El estudio, publicado en la revista científica Frontiers in Sleep, plantea un enfoque denominado DARC-NESS que analiza tanto los mecanismos que favorecen la repetición de estos sueños desagradables como las posibles estrategias para frenarlos.
Según la psicóloga Lisa Cromer, profesora en la Universidad de Tulsa y una de las autoras del trabajo, la reacción del propio niño ante la pesadilla puede ser clave para que vuelva a repetirse. “La forma en que responden a esos sueños puede mantener el problema en el tiempo”, explica.

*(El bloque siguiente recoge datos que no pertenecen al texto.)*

(* ===== verification/SessionTypes.v ===== *)
(** repository/repositorySessionService.ts, the part without state: requests,
    the answers of "repository/open" and "repository/close", and the checks
    made of them.  [cloneSession] and the spreads copy values, the identity
    here.  The [cause] of an error is not carried.

    A value thrown by other code is [ForeignError tag]; [foreign] gives its
    properties. *)

From Stdlib Require Import ZArith Ascii String List.
From stdpp Require Import base option list strings.
From S2P Require Import Prelude JsString JsMap JsValue StatusTypes StatusWire.

Local Open Scope string_scope.

(** ** node's [path.win32.isAbsolute] and [path.posix.isAbsolute] *)
Definition is_path_separator (c : ascii) : bool := bool_decide (c = slash) || bool_decide (c = backslash).
Definition is_device_letter (c : ascii) : bool :=
  let n := N_of_ascii c in ((65 <=? n) && (n <=? 90) || (97 <=? n) && (n <=? 122))%N.
Definition win32_isAbsolute (path : string) : bool :=
  match path with
  | String c rest =>
      is_path_separator c
      || match rest with
         | String colon (String sep _) =>
             is_device_letter c && bool_decide (colon = ":"%char) && is_path_separator sep
         | _ => false
         end
  | EmptyString => false
  end.
Definition posix_isAbsolute (path : string) : bool :=
  match path with String c _ => bool_decide (c = slash) | EmptyString => false end.

Module RepositorySession.

(** ** Data *)
Record WatchScope := {
  ws_repositoryId : string;
  ws_epoch : Z;
  ws_workingCopyRoot : string;
  ws_pathCase : PathCasePolicy;
  ws_boundaryRoots : option (list string);
}.

(** The scope as the watcher service reads it. *)
Definition watched_scope (s : WatchScope) : RepositoryWatchScope :=
  {| scope_repositoryId := ws_repositoryId s; scope_epoch := ws_epoch s;
     scope_workingCopyRoot := ws_workingCopyRoot s; scope_pathCase := ws_pathCase s;
     scope_boundaryRoots := default [] (ws_boundaryRoots s) |}.

Record RepositoryOpenResponse := {
  open_repositoryId : string;
  open_epoch : Z;
  open_identity : RepositoryIdentity;
}.

Record RepositoryCloseResponse := {
  close_repositoryId : string;
  close_epoch : Z;
  close_closed : bool;
}.

Record session := {
  repositoryId : string;
  epoch : Z;
  identity : RepositoryIdentity;
  watchScope : WatchScope;
}.

Record ValidatedRepositoryOpenRequest := {
  req_path : string;
  req_pathCase : PathCasePolicy;
  req_boundaryRoots : option (list string);
}.

Record RepositorySessionsStaleRequest := {
  stale_reason : string;
  stale_timestamp : string;
  stale_source : string;
}.

Inductive ReopenResult :=
  | Reopened (repositoryId : string) (previousEpoch epoch : Z) (workingCopyRoot : string)
  | ReopenFailed (repositoryId : string) (epoch : Z) (workingCopyRoot code : string).

Inductive SessionChange :=
  | SessionOpened (repositoryId : string) (epoch : Z)
  | SessionReopened (repositoryId : string) (previousEpoch epoch : Z)
  | SessionClosed (repositoryId : string) (epoch : Z).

Por ello, el modelo propone que los menores aprendan nuevas estrategias para afrontar estas experiencias nocturnas. Si cambian la forma de reaccionar ante la pesadilla, señalan los investigadores, es posible interrumpir el ciclo que conduce a episodios recurrentes.
El enfoque no se limita al contenido del sueño. También analiza otros factores como la interpretación que el niño hace de la pesadilla, las preocupaciones que tiene antes de dormir, el nivel de ansiedad al acostarse o la manera en que afronta el despertar tras el mal sueño.
Los científicos consideran que esta información permite diseñar tratamientos más personalizados. En algunos casos, las intervenciones pueden centrarse en reducir la ansiedad previa al sueño, mientras que en otros se orientan a mejorar los hábitos de descanso o a utilizar técnicas terapéuticas como describir, escribir o dibujar la pesadilla con ayuda de un especialista.
Para la psiquiatra Tara Buck, profesora asociada en la Facultad de Medicina Comunitaria de la Universidad de Oklahoma, el valor principal del modelo es que se adapta a las necesidades de cada niño y se centra en los aspectos que pueden controlar.
Los investigadores subrayan que la sensación de capacidad para afrontar el problema es fundamental. Cuando los menores perciben que pueden intervenir para superar sus pesadillas, señalan, aumenta su confianza y se facilita la mejora del sueño.
El modelo está pensado para ser utilizado por distintos profesionales de la salud, como pediatras o terapeutas, especialmente en casos en los que las pesadillas son frecuentes y afectan al descanso y al bienestar de los niños.